Tandis que Cécile se déplace en amoureuse et en activiste de l’amour, dans la belle chambre, sa grande jeunesse me révèle à quel point il est facile de jouxter le paradis… et d’en garder l’image grâce à tous ces instruments que l’être humain a su inventer pour se projeter vers l’infini : la parole, l’écriture, l’imprimerie, la photographie, le cinéma, etc… à la condition expresse, toutefois, que la jeunesse puisse et sache réclamer son dû d’attention et de respectueuse convoitise, tant qu’il en est temps encore… Elle s’assied, et me dit :
– Juste après la phrase de Rimbaud, il y a ce que vous écrivez vous-même. Je vous le lis : « Au-delà de la rencontre soudaine – et exaltante pour moi – entre mon petit “J” et le “Je est un autre” de Rimbaud, il y avait les premiers effets sur moi des effluves provenant des textes du petit père Lacan. La conclusion se dégageait d’elle–même : ce geste symbolique de me faire écrivain sous le “J” du grand Autre (majuscule qui vient de Lacan) était le signe de ce que j’avais, sans le savoir, pris le parti de faire parler mon inconscient, c’est-à-dire d’écrire, lettre à lettre, au prix de mon sang, mon amour de la vie. » Michel !… Qu’est-ce que l’Autre… que Jacques Lacan écrit avec une majuscule ?
– Effectivement, il faut tout de suite distinguer un (petit) autre et un (grand) Autre… Je vais vous dire comment vous pouvez écrire cela… Il y a d’abord un autre (sans majuscule) et un Autre (avec majuscule).

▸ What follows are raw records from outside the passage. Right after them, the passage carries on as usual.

(** * neai_format: shallow embedding and verification

    The program converts a data log (text, one record per line) into the
    signal format of NanoEdge AI Studio.  This file embeds
    [src/neai_format.py] function by function and proves the properties
    of its specification against that embedding.

    Conventions of the embedding:
    - Python [int] is [Z]; Python [str] is [string]; Python lists are [list].
    - The module-level constants of the script are the fields of a
      [config] record that every function receives.
    - [exit_on_error] (log the message, [exit(1)]) and uncaught Python
      exceptions are the two ways a run aborts; both are values of
      [failure].
    - [create_dataset] mutates [tmp_buffer], [nb_lines_built] and the
      output file: these three form the [state] threaded by the monad [M].
      The state is kept when the run aborts, as the file on disk is.
    - Python's [float(...)] and [str(<float>)] are the two operations of
      the class [PyFloat]; the development is parametric in them. *)

From Stdlib Require Import ZArith List String Ascii Bool Lia DecimalString.
Import ListNotations.

Local Open Scope string_scope.
Local Open Scope Z_scope.

(** ** Python built-ins used by the script *)

Module Py.

(** [str(n)] for an [int]. *)
Definition str_int (n : Z) : string := NilZero.string_of_int (Z.to_int n).

Definition nl : string := String "010" EmptyString.
Definition cr : ascii := "013"%char.
Definition lf : ascii := "010"%char.

(** [s.rstrip(c)] for a one-character [c]: drops every trailing [c]. *)
Fixpoint rstrip (c : ascii) (s : string) : string :=
  match s with
  | EmptyString => EmptyString
  | String a s' =>
      match rstrip c s' with
      | EmptyString => if Ascii.eqb a c then EmptyString else String a EmptyString
      | r => String a r
      end
  end.

(** [s.split(sep)] for a non-empty [sep]: leftmost, non-overlapping
    occurrences.  [skip] counts the characters of a separator occurrence
    still to be passed over; [cur] is the field being read. *)
Fixpoint split_from (sep : string) (skip : nat) (cur : string) (s : string)
  : list string :=
  match s with
  | EmptyString => [cur]
  | String a s' =>
      match skip with
      | S k => split_from sep k cur s'
      | O =>
          if String.prefix sep s
          then cur :: split_from sep (Nat.pred (String.length sep)) EmptyString s'
          else split_from sep 0 (cur ++ String a EmptyString) s'
      end
  end.

(** [s.split(sep)]: [None] stands for [ValueError: empty separator]. *)
Definition split (sep : string) (s : string) : option (list string) :=
  match sep with
  | EmptyString => None
  | _ => Some (split_from sep 0 EmptyString s)
  end.

(** [s.replace(old, new)] for a non-empty [old]. *)
Fixpoint replace_from (old new : string) (skip : nat) (s : string) : string :=
  match s with
  | EmptyString => EmptyString
  | String a s' =>
      match skip with
      | S k => replace_from old new k s'
      | O =>
          if String.prefix old s
          then new ++ replace_from old new (Nat.pred (String.length old)) s'
          else String a (replace_from old new 0 s')
      end
  end.

(** A [string] holds the UTF-8 bytes of a Python [str]; a byte 10xxxxxx
    continues the character begun before it. *)
Definition is_continuation (a : ascii) : bool :=
  match a with
  | Ascii _ _ _ _ _ _ b6 b7 => b7 && negb b6
  end.

(** With an empty [old], Python inserts [new] before every character and
    at the end: before every byte that begins a character. *)
Fixpoint intersperse_all (new : string) (s : string) : string :=
  match s with
  | EmptyString => new
  | String a s' =>
      if is_continuation a then String a (intersperse_all new s')
      else new ++ String a (intersperse_all new s')
  end.

Definition replace (old new : string) (s : string) : string :=
  match old with
  | EmptyString => intersperse_all new s
  | _ => replace_from old new 0 s
  end.

(** [sep.join(l)]. *)
Definition join (sep : string) (l : list string) : string := String.concat sep l.

(** [l[i]], negative indexes counting from the end; [None] stands for
    [IndexError]. *)
Definition getitem {A : Type} (l : list A) (i : Z) : option A :=
  let n := Z.of_nat (List.length l) in
  if 0 <=? i then nth_error l (Z.to_nat i)
  else if 0 <=? i + n then nth_error l (Z.to_nat (i + n))
  else None.

(** [l.index(x)]: position of the first element equal to [x]; [None]
    stands for [ValueError]. *)
Fixpoint index (l : list string) (x : string) : option Z :=
  match l with
  | [] => None
  | y :: l' =>
      if String.eqb y x then Some 0
      else match index l' x with
           | Some i => Some (i + 1)
           | None => None
           end
  end.

End Py.

(** ** Configuration, failures, state *)

(** An element of [COLUMNS_TO_KEEP]: an [int] or a label. *)
Inductive selector : Type :=
| Index (n : Z)
| Label (s : string).

(** [LINES_TO_BUILD]: ['ALL'] or an [int]. *)
Inductive lines_to_build : Type :=
| ALL
| Lines (n : Z).

(** The parameters at the top of the script. *)
Record config : Type := mkConfig {
  INPUT_FILE_VALUE_DELIMITER : string;
  INPUT_FILE_DECIMAL_DELIMITER : string;
  INPUT_FILE_HAS_HEADERS : bool;
  COLUMNS_TO_KEEP : list selector;
  BUFFER_SIZE : Z;
  DOWNSAMPLE_FACTOR : Z;
  LINES_TO_BUILD : lines_to_build
}.

(** The script reports every error through [exit_on_error]; the
    specification sorts the call sites into three kinds, recorded here
    next to the message. *)
Inductive error_kind : Type :=
| ConfigurationError
| LookupError
| DataFormatError.

(** The exceptions the statements embedded here can raise and the script
    does not catch.  The input of the model is the lines of the file
    once opened and decoded, and a write to the output file succeeds:
    the [OSError] of [open] and the [UnicodeDecodeError] of reading are
    outside the model. *)
Inductive py_exception : Type :=
| ZeroDivisionError
| IndexError
| ValueError
| AttributeError.

Inductive failure : Type :=
| SystemExit (kind : error_kind) (message : string)
| Uncaught (e : py_exception).

Inductive result (A : Type) : Type :=
| Ok (a : A)
| Fail (f : failure).
Arguments Ok {A} a.
Arguments Fail {A} f.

Côte à côte, vous pouvez donc noter : « un autre », « un Autre ». Sur la ligne suivante, vous inscrivez, avec des parenthèses : « un (petit) autre », « un (grand) Autre ». Nous pouvons désigner le premier par la lettre « a » (minuscule) et le second par la lettre « A » (majuscule). Sous le « (petit) autre », vous écrivez maintenant : « imaginaire » ; sous le « (grand) Autre », vous écrivez : « symbolique ». Je vous laisse regarder cela tranquillement, et ensuite, je vous dirai le sens qu’il faut donner aux deux nouveaux termes que je viens d’introduire : « imaginaire », « symbolique ». Ils nous conduiront à la différence primordiale : Moi-Je.

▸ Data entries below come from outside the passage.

(** * pdf-api: a retrieval-augmented question answering service

    Shallow embedding of [src/main.py] and [src/app.py] (two FastAPI
    applications with the same routes) and the properties of their request
    handlers: the EMPTY/READY session slot, the error statuses, the temporary
    file of an upload and the source list of an answer.

    Conventions of the embedding.
    - A handler is a function from the process state to an outcome and the
      next process state.  The module-level globals ([qa_chain],
      [current_document_info], [embeddings]) are fields of that state, with
      the temporary files that exist and the queries handed to the chain.
    - The third-party and operating-system calls (temporary file, PDF
      loader, text splitter, FAISS, Groq client, RetrievalQA, [os.unlink])
      are opaque: a handler takes their outcomes from an environment record,
      one field per call, and every one of them may raise.
    - [raise HTTPException(...)] is an outcome [Raised]; FastAPI turns it into
      a response with that status code.
    - Logging has no effect on the state and is left out.
    - A Python [str] is a [string] whose characters are code points below
      256. *)

From Stdlib Require Import String Ascii List Bool Arith ZArith QArith Lia.
From Stdlib Require Import Sorting.Sorted.
Import ListNotations.

Set Implicit Arguments.
Close Scope Q_scope.

(* ------------------------------------------------------------------ *)
(** ** Python values used by both applications *)

Module Py.

Definition str := string.
Definition bytes := string.

Definition len (s : str) : nat := String.length s.

(** [s.lower()] on code points below 256: A-Z and the Latin-1 capitals
    U+00C0..U+00DE (U+00D7 is the multiplication sign) move up by 32. *)
Definition lower_char (c : ascii) : ascii :=
  let n := nat_of_ascii c in
  if ((65 <=? n) && (n <=? 90)) ||
     ((192 <=? n) && (n <=? 222) && negb (n =? 215))
  then ascii_of_nat (n + 32) else c.

Fixpoint lower (s : str) : str :=
  match s with
  | EmptyString => EmptyString
  | String c s' => String (lower_char c) (lower s')
  end.

(** [s.endswith(suffix)] *)
Definition endswith (s suffix : str) : bool :=
  (len suffix <=? len s) &&
  String.eqb (substring (len s - len suffix) (len suffix) s) suffix.

(** [c.isspace()] on code points below 256: TAB..CR, FS..US, space,
    NEL (U+0085) and the no-break space (U+00A0). *)
Definition isspace (c : ascii) : bool :=
  let n := nat_of_ascii c in
  ((9 <=? n) && (n <=? 13)) || ((28 <=? n) && (n <=? 32)) ||
  (n =? 133) || (n =? 160).

Fixpoint lstrip (s : str) : str :=
  match s with
  | EmptyString => EmptyString
  | String c s' => if isspace c then lstrip s' else s
  end.

Fixpoint rev (s : str) : str :=
  match s with
  | EmptyString => EmptyString
  | String c s' => String.append (rev s') (String c EmptyString)
  end.

Definition rstrip (s : str) : str := rev (lstrip (rev s)).

(** [s.strip()] *)
Definition strip (s : str) : str := rstrip (lstrip s).

(** Truth value of a string: the empty string is falsy. *)
Definition truthy (s : str) : bool := negb (String.eqb s ""%string).

(** [s[:n]] *)
Definition slice_to (n : nat) (s : str) : str := substring 0 n s.

(** Every character of [s] is white space (the empty string included). *)
Fixpoint blank (s : str) : bool :=
  match s with
  | EmptyString => true
  | String c s' => isspace c && blank s'
  end.

(** Exceptions.  The handlers format a caught exception with [str(e)] into
    the detail of a new one; the detail keeps the caught exception itself
    instead of committing to the text the library prints for it. *)
Inductive Detail : Type :=
| Text (s : str)
| ErrorProcessingPDF (e : PyExc)        (* f"Error processing PDF: {str(e)}" *)
| ErrorProcessingQuestion (e : PyExc)   (* f"Error processing question: {str(e)}" *)
| StrOf (e : PyExc)                     (* str(e) *)
with PyExc : Type :=
| HTTPException (status_code : Z) (detail : Detail)
| Exception (msg : str).

Inductive Outcome (A : Type) : Type :=
| Returned (a : A)
| Raised (e : PyExc).
Arguments Raised {A} e.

– Si, donc, je lis verticalement, c’est-à-dire en faisant deux colonnes, je vais d’abord avoir : « un autre sans majuscule » : il peut encore être dit : « un (petit) autre »… ou tout simplement « a ». Il appartiendra à l’ « imaginaire »… Ensuite, dans la seconde colonne, j’aurai : « un Autre avec majuscule », qui peut encore être dit : « un (grand) Autre… » ou tout simplement « A ». Il appartiendra au « symbolique »…
– C’est devant moi (Michel J. Cuny, en tant que j’ai cette identité, cet âge, cette voix, etc.) qu’il faut maintenant, Cécile, ma chérie, lire ce qu’il y avait, chez Rimbaud, de cette différence à définir entre son Moi (Arthur Rimbaud, telle identité, tel âge, telle voix) et ce Je (est un Autre) que nous écrivons, nous, avec une majuscule, et qui se sera saisi de lui à un moment précis de sa vie…
Cécile, très solennelle dans le silence de la chambre…
– « Car Je est un autre. Si le cuivre s’éveille clairon, il n’y a rien de sa faute. Cela m’est évident : j’assiste à l’éclosion de ma pensée : je la regarde, je l’écoute : je lance un coup d’archet : la symphonie fait son remuement dans les profondeurs, ou vient d’un bond sur la scène. Si les vieux imbéciles n’avaient pas trouvé du Moi que la signification fausse, nous n’aurions pas à balayer ces millions de squelettes qui, depuis un temps infini, ! ont accumulé les produits de leur intelligence borgnesse, en s’en clamant les auteurs ! » Effectivement, il distingue le Moi (sa signification fausse) et le Je… qui transfigure tout. C’est très impressionnant, ce basculement !… Or, la stagnation de ce Moi met Rimbaud dans une rage folle… qui touche l’ensemble du monde humain tel qu’il est, et pas seulement un individu en particulier… Nous y perdons, toutes et tous !… Rien que de vous lire cela, j’en suis toute tremblante !… Et c’est donc là que nous devons advenir, vous et moi, mon amour : « Wo Es war, soll Ich werden ! »… Car, je sais maintenant que Ich, c’est Je… Vous en parlez au début d’Amour, Beauté, Désir… C’est aux pages 13 et 14 : j’y ai mis un petit signet… Vous évoquiez le J que vous avez ajouté à votre prénom… « Ce “J”, c’est la trace laissée en moi par le rêve de quelqu’un, de quelqu’un qui était plusieurs. » Sous le J, il y a une multiplicité de personnes…
– Peut-être faut-il préciser sous quelle forme ces personnes interviennent ici : il s’agit de la multiplicité des discours qu’elles portaient dans le registre de leurs désirs – c’est-à-dire de leurs rêves tels que la psychanalyse en décrypte le sens.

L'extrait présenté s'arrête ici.